The Death of Mr. Lazarescu
The Death of Mr. Lazarescu is a slow film about a man fading quietly from this life in a death rite of bureaucratic and cultural ineptitude. But the carelessness that lends Lazarescu its excruciating pace creates a setting for a criticism of the Romanian health care system that transcends its own context.
Mr. Lazarescu has had a headache for four days, so he calls an ambulance for help. When they arrive and find yet another man wasted by alcoholism, they leave him to his neighbors to help him sleep it off.
To deal with his insistence that something may be wrong, they call an ambulance again, which leads to a slow journey through four different hospitals equally unconcerned about the plight of this incoherent man. He soils himself in their CT scanners. He garners the sarcasm of residents. And despite the opinion of a faithful ambulance attendant that he needs brain surgery to relieve a blood clot, his condition worsens in a series of hallway gurneys.
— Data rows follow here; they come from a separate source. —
Lemma strings_filter (f : value -> bool) (l : list value) :
  forallb is_string l = true -> forallb is_string (List.filter f l) = true.
Proof.
  intros H. apply forallb_forall. intros v Hv.
  apply List.filter_In in Hv as [Hv _].
  rewrite forallb_forall in H. auto.
Qed.

Lemma strings_incl (l l' : list value) :
  incl l l' -> forallb is_string l' = true -> forallb is_string l = true.
Proof.
  intros Hincl H. apply forallb_forall. intros v Hv.
  rewrite forallb_forall in H. auto.
Qed.

Lemma distinct_incl_length (l l' : list value) :
  forallb is_string l' = true -> incl l l' ->
  (length (distinct l) <= length (distinct l'))%nat.
Proof.
  intros Hl' Hincl.
  pose proof (strings_incl _ _ Hincl Hl') as Hl.
  apply NoDup_incl_length.
  - apply (distinct_strings l Hl).
  - intros v Hv. apply (distinct_strings l' Hl'). apply Hincl.
    apply distinct_incl. exact Hv.
Qed.

Lemma named_species_strings (w : world) (uploads : list Upload) :
  string_named w = true -> incl uploads (uploads_collection w) ->
  forallb is_string (named_species uploads) = true.
Proof.
  unfold string_named, named_species. intros Hw Hincl.
  apply strings_filter. apply forallb_forall. intros v Hv.
  apply in_map_iff in Hv as (u & <- & Hu).
  rewrite forallb_forall in Hw. apply Hw. apply in_map. auto.
Qed.

Lemma sorted_uploads_of (user_id : ObjectId) (w : world) :
  incl (merge_sort newest_first (uploads_of user_id w)) (uploads_collection w)
  /\ (forall u, In u (merge_sort newest_first (uploads_of user_id w)) <->
                In u (uploads_collection w) /\ upload_user_id u = user_id)
  /\ length (merge_sort newest_first (uploads_of user_id w))
     = length (uploads_of user_id w).
Proof.
  pose proof (merge_sort_Permutation newest_first (uploads_of user_id w)) as Hperm.
  assert (Hin : forall u, In u (merge_sort newest_first (uploads_of user_id w)) <->
                          In u (uploads_collection w) /\ upload_user_id u = user_id).
  { intros u. split.
    - intros Hu. apply (Permutation_in _ Hperm) in Hu.
      apply List.filter_In in Hu as [Hu Hid]. apply N.eqb_eq in Hid. auto.
    - intros [Hu Hid]. apply (Permutation_in _ (Permutation_sym Hperm)).
      apply List.filter_In. split; [exact Hu|]. apply N.eqb_eq. exact Hid. }
  split; [|split].
  - intros u Hu. apply Hin in Hu. tauto.
  - exact Hin.
  - apply Permutation_length. exact Hperm.
Qed.
(** [for port, player_info in players.items()] of the targeted branch;
    the second component is [found_player]. *)
Fixpoint send_to_player (target_player_id : json) (message : pystr)
    (st : bridge) (items : list (pystr * player_info))
  : list write_call * bool :=
  match items with
  | [] => ([], false)
  | (port, player_info) :: rest =>
      if py_int_eq (player_num player_info) target_player_id then
        let '(calls, written) := forward message st player_info in
        if written then (calls, true)
        else
          let '(calls', found_player) :=
            send_to_player target_player_id message st rest in
          (calls ++ calls', found_player)
      else send_to_player target_player_id message st rest
  end.

(** [for port, player_info in players.items()] of the broadcast branch. *)
Fixpoint send_to_all (message : pystr) (st : bridge)
    (items : list (pystr * player_info)) : list write_call :=
  match items with
  | [] => []
  | (port, player_info) :: rest =>
      (forward message st player_info).1 ++ send_to_all message st rest
  end.

(** The body of the outer [try]. *)
Definition route (message : pystr) (st : bridge) : result (list write_call) :=
  data ← json_loads message;
  has_player_id ← py_in (str "player_id") data;
  if has_player_id : bool then
    target_player_id ← py_get (str "player_id") data;
    Ok (send_to_player target_player_id message st (players st)).1
  else
    Ok (send_to_all message st (players st)).

(** The whole handler: the calls of [ser.write] it makes. Both [except]
    clauses only print. *)
Definition handle_websocket_message (message : pystr) (st : bridge)
  : result (list write_call) :=
  match route message st with
  | Ok calls => Ok calls
  | Raise JSONDecodeError => Ok []
  | Raise _ => Ok []
  end.

(** The call that [forward] makes on an open serial object. *)
Definition call_on (payload : bytes) (ser : nat) : write_call :=
  {| w_ser := ser; w_data := payload ++ [x0a]; w_raised := write_raises ser |}.
End Router.


(** ** What a piece of a coroutine leaves behind *)

(** The global state after the piece, the sends it made, and the
    exception that left it, if one did. *)
Record outcome : Type := {
  after : bridge;
  sent : list send;
  raised : option exn;
}.

Definition returned (st : bridge) (sends : list send) : outcome :=
  {| after := st; sent := sends; raised := None |}.

Definition raising (st : bridge) (e : exn) : outcome :=
  {| after := st; sent := []; raised := Some e |}.

(** [await broadcast(message)] in state [st]. *)
Definition await_broadcast (py : python) (st : bridge) (message : wstext)
  : outcome :=
  match broadcast py (connected_clients st) message with
  | Ok sends => returned st sends
  | Raise e => raising st e
  end.

(** One piece after another: an exception in the first skips the second. *)
Definition and_then (o1 : outcome) (k : bridge → outcome) : outcome :=
  match raised o1 with
  | Some _ => o1
  | None =>
      let o2 := k (after o1) in
      {| after := after o2; sent := sent o1 ++ sent o2; raised := raised o2 |}
  end.

(** ** Outbound relay: [read_from_serial] *)

(** The local variables of one relay task. *)
Record relay : Type := {
  port_address : pystr;
  ser : nat;
  relay_player_num : Z;
}.

(** Lines 88 to 93: the task looks its binding up, and returns at once
    when there is none. *)
Definition relay_start (port_address : pystr) (st : bridge) : option relay :=
  match dict_get port_address (players st) with
  | Some player_info =>
      Some {| port_address := port_address;
              ser := serial_conn player_info;
              relay_player_num := player_num player_info |}
  | None => None
  end.

(** What the serial object answers in one turn of the loop. *)
Inductive poll : Type :=
  | PollRaises (e : exn)     (* [in_waiting] or [readline] raises *)
  | NothingWaiting           (* [in_waiting] is 0 *)
  | Line (raw : bytes).      (* [readline()] returns [raw] *)

Inductive loop_ctl : Set := Continue | Break.

(** Lines 99 to 103: the message the turn hands to [broadcast], if any. *)
Definition relay_message (r : relay) (p : poll) : result (option wstext) :=
  match p with
  | PollRaises e => Raise e
  | NothingWaiting => Ok None
  | Line raw =>
      text ← utf8_decode raw;
      let line := strip text in
      match line with
      | [] => Ok None
      | _ :: _ => Ok (Some (data_envelope (relay_player_num r) line))
      end
  end.

(** The body of the [try] in the loop. *)
Definition relay_body (py : python) (r : relay) (connected_clients : gset nat)
    (p : poll) : result (list send) :=
  message ← relay_message r p;
  match message with
  | None => Ok []
  | Some message => broadcast py connected_clients message
  end.

(** One turn of the loop, with its two [except] clauses. *)
Definition relay_iteration (py : python) (r : relay)
    (connected_clients : gset nat) (p : poll) : list send * loop_ctl :=
  match relay_body py r connected_clients p with
  | Ok sends => (sends, Continue)
  | Raise SerialException => ([], Break)
  | Raise _ => ([], Break)
  end.

(** The loop against a script: each entry is the state the turn runs in
    and the answer of the serial object. The result is the sends made and
    whether the loop was left (the script may end first). *)
Fixpoint relay_loop (py : python) (r : relay) (script : list (bridge * poll))
  : list send * bool :=
  match script with
  | [] => ([], false)
  | (st, p) :: rest =>
      if is_open (ser r) st then
        match relay_iteration py r (connected_clients st) p with
        | (sends, Continue) =>
            let '(sends', exited) := relay_loop py r rest in
            (sends ++ sends', exited)
        | (sends, Break) => (sends, true)
        end
      else ([], true)
  end.

(** Lines 115 to 117: what the cleanup does to the registry, and the
    message it then hands to [broadcast], if the port was still bound. *)
Definition relay_unbind (r : relay) (st : bridge)
  : result (bridge * option wstext) :=
  if dict_in (port_address r) (players st) then
    player_info ← dict_getitem (port_address r) (players st);
    assigned ← set_remove (player_num player_info) (assigned_player_nums st);
    players' ← dict_del (port_address r) (players st);
    Ok (set_registry players' assigned st,
        Some (status_envelope "disconnected" (relay_player_num r)
                (port_address r)))
  else Ok (st, None).
(** * The local page cache of wiktionary-cli: [services/db.py]

    [Database] wraps one sqlite3 connection opened in autocommit mode
    ([isolation_level = None]) on a file with two tables,

      Pages    (id INTEGER PRIMARY KEY, name TEXT UNIQUE, content TEXT,
                datetime DATETIME)
      Searches (id INTEGER PRIMARY KEY, text TEXT, datetime DATETIME)

    and every method issues one or two SQL statements against it.  The
    development has three layers:

    - the SQL fragment the methods use, as a small syntax ([statement])
      with an interpreter ([execute]) over the two tables;
    - an exception/state monad that also records which statements ran;
    - the methods of [Database], written statement for statement as in the
      Python source. *)

From Stdlib Require Import ZArith List String Ascii Bool Lia.
From Stdlib Require Import Permutation Sorting.Sorted.
Import ListNotations.

Local Open Scope string_scope.
Local Open Scope list_scope.
Local Open Scope Z_scope.

(** ** Values and rows *)

(** What a cell of the two tables holds and what a [?] placeholder is bound
    to.  The DATETIME cells are the text [YYYY-MM-DD HH:MM:SS] that SQLite's
    [DATETIME('now', 'localtime')] produces; [VDatetime t] stands for that
    text, [t] counting the whole seconds of the local wall clock. *)
Inductive value : Type :=
| VInt (n : Z)
| VStr (s : string)
| VDatetime (t : Z).

(** A result row, as Python sees it. *)
Definition tuple : Type := list value.

Definition value_eqb (a b : value) : bool :=
  match a, b with
  | VInt x, VInt y => (x =? y)%Z
  | VStr x, VStr y => String.eqb x y
  | VDatetime x, VDatetime y => (x =? y)%Z
  | _, _ => false
  end.

(** [CREATE TABLE Pages (id INTEGER PRIMARY KEY, name TEXT UNIQUE,
    content TEXT, datetime DATETIME)] *)
Record PageRow : Type := mkPage {
  page_id : Z;
  page_name : string;
  page_content : string;
  page_datetime : Z
}.

(** [CREATE TABLE Searches (id INTEGER PRIMARY KEY, text TEXT,
    datetime DATETIME)] *)
Record SearchRow : Type := mkSearch {
  search_id : Z;
  search_text : string;
  search_datetime : Z
}.

(** The store: the rows of both tables, in storage order. *)
Record database : Type := mkDb {
  Pages : list PageRow;
  Searches : list SearchRow
}.

Definition empty_db : database := mkDb [] [].

(** ** Identifiers *)

(** SQL identifiers (table names, aliases, column names) match without
    regard to ASCII case: [p.name] names the column of the table aliased
    [P]. *)
Definition ascii_lower (c : ascii) : ascii :=
  let n := nat_of_ascii c in
  if (Nat.leb 65 n && Nat.leb n 90)%bool then ascii_of_nat (n + 32) else c.

Fixpoint lower (s : string) : string :=
  match s with
  | EmptyString => EmptyString
  | String c rest => String (ascii_lower c) (lower rest)
  end.

Definition ident_eqb (a b : string) : bool := String.eqb (lower a) (lower b).

(** ** The SQL fragment *)

Inductive direction : Type := ASC | DESC.

(** The two value expressions of the source's statements. *)
Inductive expr : Type :=
| Qmark                      (* ? *)
| DATETIME_now_localtime.    (* DATETIME('now', 'localtime') *)

(** A qualified column, [alias.column]. *)
Definition colref : Type := (string * string)%type.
Much like Bresson’s A Man Escaped, the very title strips the film of any artificial suspense that would distract us from the fact that we are watching Mr. Lazarescu die. Even though Mr. Lazarescu has set the film in motion, we eventually watch his body simply pass through this series of indignities until the lights go off.
Puiu’s immersive cinema is not just an affectation that lends gravity to Lazarescu’s plight. It is a space in which we begin to feel the crushing weight of loss that seems an inherent risk of this health care system. There is no action-packed ER script to tie these loose ends together at the end. There is just a slow and inevitable indictment of the ease with which we watch the margins of society slip into government regulated systems of care.